Quando le comete sono lontane dal Sole, il loro nucleo è molto freddo e il materiale è solidificato all’interno del nucleo: sono indicate a volte come “iceberg sporco” o “palla di neve sporca”. A qualche UA dal Sole, la superficie del nucleo comincia a scaldarsi e il materiale volatile evapora; i gas di evaporazione trasportano piccoli grani che formano la chioma di gas e polvere. Avvicinandosi al Sole, si sviluppano le spettacolari code di materiale luminescente che si estendono per milioni di chilometri dalla testa in direzione opposta al Sole. Quando il nucleo è congelato, può essere visto solo dalla luce solare riflessa; quando si sviluppa la chioma, la polvere riflette la luce solare e il gas assorbe la radiazione ultravioletta e diventa fluorescente.
L’interesse per le comete non è soltanto astronomico: data la loro storia, esse conservano indizi importanti per ricostruire l’infanzia del sistema solare; ma potrebbero anche aver contribuito alla costruzione di alcune delle sostanze volatili che compongono i nostri oceani e la nostra atmosfera; e forse hanno qualche responsabilità nella comparsa sulla Terra delle molecole complesse da cui si è poi sviluppata la vita.
Ce n’è abbastanza per alzare l’aspettativa per il rendez vous di questa notte.

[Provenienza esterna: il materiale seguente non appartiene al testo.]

(** * S3 key-value store driver: task state machines

    A shallow embedding of [tensorstore/kvstore/s3/s3_key_value_store.cc].

    Every task of the driver (ReadTask, WriteTask, DeleteTask, ListTask) is a
    chain of callbacks.  Each callback is embedded as a pure function that
    takes the task fields it reads, the values the callback obtains from its
    environment (the HTTP response, the reading of [absl::Now()], the result
    of [GetCredentials()], whether the promise still needs a result), and
    returns the updated task together with the list of effects it performed,
    in program order. *)

From Stdlib Require Import ZArith List String Ascii Bool Lia DecimalString.
Import ListNotations.

Local Open Scope string_scope.
Local Open Scope list_scope.
Local Open Scope Z_scope.

(** ** absl::Status and tensorstore::Result *)

Inductive StatusCode : Type :=
| kOk | kCancelled | kUnknown | kInvalidArgument | kDeadlineExceeded
| kNotFound | kAlreadyExists | kPermissionDenied | kResourceExhausted
| kFailedPrecondition | kAborted | kOutOfRange | kUnimplemented | kInternal
| kUnavailable | kDataLoss | kUnauthenticated.
Lemma filter_loop_from (tm : list (string * bool)) (s p : JSObject) :
  well_formed (p ++ s)%list ->
  fold_left
    (fun filteredMetadata key =>
       if negb (is_transient tm key)
       then Obj.assign filteredMetadata key (Obj.get (p ++ s)%list key)
       else filteredMetadata)
    (Obj.keys s) (without_transient tm p)
  = without_transient tm (p ++ s)%list.
Proof.
  revert p. induction s as [| [k v] s IH]; intros p Hwf; simpl.
  - rewrite app_nil_r. reflexivity.
  - destruct (well_formed_next p s k v Hwf) as [Hfresh Hlast].
    assert (Hfresh' : ~ In k (Obj.keys (without_transient tm p)))
      by (intros Hin; apply Hfresh; exact (without_transient_keys tm p k Hin)).
    assert (Hstep :
              (if negb (is_transient tm k)
               then Obj.assign (without_transient tm p) k
                      (Obj.get (p ++ (k, v) :: s)%list k)
               else without_transient tm p)
              = without_transient tm (p ++ [(k, v)])%list).
    { unfold without_transient at 3. rewrite filter_app. simpl.
      unfold is_kept at 2.
      destruct (negb (is_transient tm k)); simpl.
      - rewrite Obj_get_after by exact Hfresh.
        unfold Obj.assign, Obj.has.
        rewrite (existsb_eqb_fresh k _ Hfresh'). simpl.
        destruct (String.eqb k "__proto__"); simpl.
        + symmetry. apply app_nil_r.
        + apply Obj_set_fresh; [exact Hfresh' |].
          intros k' Hin. apply Hlast.
          exact (without_transient_keys tm p k' Hin).
      - symmetry. apply app_nil_r. }
    rewrite Hstep.
    replace (p ++ (k, v) :: s)%list with ((p ++ [(k, v)]) ++ s)%list
      by (rewrite <- app_assoc; reflexivity).
    apply IH. rewrite <- app_assoc. exact Hwf.
Qed.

La sonda che lo effettuerà si chiama Stardust-Next, dove l’aggettivo sta per New Exploration of Tempel; ma significa anche “prossima” in quanto c’era già stata una missione Stardust, lanciata nel febbraio 1999 e andata, per la prima volta, a raccogliere materiale extraterrestre da oltre la Luna. Ha raccolto infatti 56 kg di campioni della cometa Wild 2, riportandoli a Terra in un’apposita capsula che è atterrata nel deserto dello Utah il 15 gennaio 2006.
La sonda poi è stata riprogrammata e ne è derivata questa nuova missione, che è di tipo low-cost, a basso rischio, ed è pronta per l’appuntamento con Tempel-1, per regalarci 72 immagini ad alta risoluzione della chioma e del nucleo, così come accurate misure delle dimensioni, composizione e distribuzione del flusso di polvere emessa nella chioma. L’ora della massima intimità sarà alle 5:37 (ora italiana) del 15 febbraio, quando si potranno vedere dettagli della superficie del nucleo delle dimensioni di pochi metri.